Smirk all you like, but scientists from Freie Universität Berlin were so surprised by the results of their study, they've called for WADA (the World Anti-Doping Agency) to include ecdysterone - a hormone found in spinach - in the list of prohibited substances for athletes.
During a 10-week study, the team split 46 athletes into four groups to assess how the substance affected their physical performance: one was a control group, another received a placebo, and the remaining groups received a dose of either two or eight capsules each day containing 100mg of ecdysterone extracted from spinach (equivalent to just under 4kg of the green stuff). They all followed the same strength training programme.
Prepare to load up your trolly on your next weekly shop because the results are impressive to say the least. Not only did the men who received the ecdysterone pills develop more muscle mass by the end of the study, but they enjoyed up to three times the strength gains seen among the placebo group participants.

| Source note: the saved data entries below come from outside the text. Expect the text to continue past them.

(** [s.toLowerCase()], on the ASCII letters. *)
Fixpoint toLowerCase (s : string) : string :=
  match s with
  | EmptyString => EmptyString
  | String c s' => String (lower_ascii c) (toLowerCase s')
  end.

(** [s.includes(needle)] *)
Fixpoint includes (s needle : string) : bool :=
  String.prefix needle s ||
  match s with
  | EmptyString => false
  | String _ s' => includes s' needle
  end.

(** [String(n)] for a non-negative integer. *)
Definition String_of_nat (n : nat) : string :=
  NilEmpty.string_of_uint (Nat.to_uint n).

(** [s.padStart(n, c)] with a one-character filler. *)
Definition padStart (n : nat) (c : ascii) (s : string) : string :=
  string_of_list_ascii (repeat c (n - String.length s)) ++ s.

(** The double-quote character the shell commands carry. *)
Definition dq : string := String "034"%char EmptyString.

(** A finite [Number] is a double, given here by its exact rational
    value.  Arithmetic on numbers rounds the exact result to the nearest
    double, ties to the even significand: [binary64 x] is that double for
    a rational [x] of magnitude below 2^1024. *)

(** [p / q] rounded to the nearest integer, ties to the even one, for
    [0 <= p] and [0 < q]. *)
Definition round_half_even (p q : Z) : Z :=
  let k := p / q in
  let r := p mod q in
  if 2 * r <? q then k
  else if q <? 2 * r then k + 1
  else if Z.even k then k else k + 1.

(** Numerator and denominator of [(n / d) / 2 ^ e]. *)
Definition scaled (n d e : Z) : Z * Z :=
  if 0 <=? e then (n, d * 2 ^ e) else (n * 2 ^ (- e), d).

(** The significand has 53 bits at the binary exponent of [x], and fewer
    where that would take the last place below 2^-1074. *)
Definition binary64 (x : Q) : Q :=
  let n := Z.abs (Qnum x) in
  let d := Zpos (Qden x) in
  if n =? 0 then 0
  else
    let e0 := Z.log2 n - Z.log2 d in
    let '(p0, q0) := scaled n d e0 in
    let exponent := if p0 <? q0 then e0 - 1 else e0 in
    let e := Z.max (exponent - 52) (-1074) in
    let '(p, q) := scaled n d e in
    let m := Z.sgn (Qnum x) * round_half_even p q in
    if 0 <=? e then inject_Z (m * 2 ^ e)
    else Qmake m (Z.to_pos (2 ^ (- e))).

(** [Math.round(x)] of a double: the nearest integer, halves towards
    plus infinity. *)
Definition Math_round (x : Q) : Z := Qfloor (Qplus x (1 # 2)).

(** ** The world outside the process *)

(** How a step that produces a file ended: it finished and the file is
    there, or it failed, having left a (partial) file behind or not. *)
Inductive Outcome :=
| Done
| Failed (leftover : bool).

(** The parsed Lottie document, as far as the handler reads it: the
    declared frame rate [fr], a finite number, when the document has
    one. *)
Record AnimData := mkAnimData { fr : option Q }.

Record Env := mkEnv {
  (** axios GET: the body received, [None] when the request fails *)
  http_get : string -> option string;
  (** piping a response body into the file at a path *)
  stream_write : string -> Outcome;
  (** whether the disk lets a directory or file at a path be created *)
  disk_ok : string -> bool;
  (** the frame-extraction command: the frames it wrote, exit status 0? *)
  ffmpeg_extract : string -> list string * bool;
  (** the GIF encoder command *)
  gifski : string -> Outcome;
  (** the image resize command *)
  ffmpeg_resize : string -> Outcome;
  (** pako.ungzip and JSON.parse, [None] when they throw *)
  ungzip : string -> option string;
  JSON_parse : string -> option AnimData;
  (** lottie.loadAnimation: [anim.totalFrames], [None] when it throws *)
  loadAnimation : AnimData -> option Z;
  (** goToAndStop(i) and canvas.toBuffer: [false] when one of them throws *)
  render_ok : Z -> bool
}.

"Significantly higher increases in muscle mass were observed in those participants that were dosed with ecdysterone," the study authors wrote in published notes. "Even more relevant with respect to sports performance, significantly more pronounced increases in one-repetition bench press performance were observed."
Whether ecdysterone will make it onto the banned substances list remains to be seen, but there's certainly nothing to stop you rinsing the vegetable aisle for a hit of plant power.
The muscle-boosting benefits of steroids, without the horrifying side effects, wallet-rinsing expense, and health-destroying consequences? Not half bad for a leaf.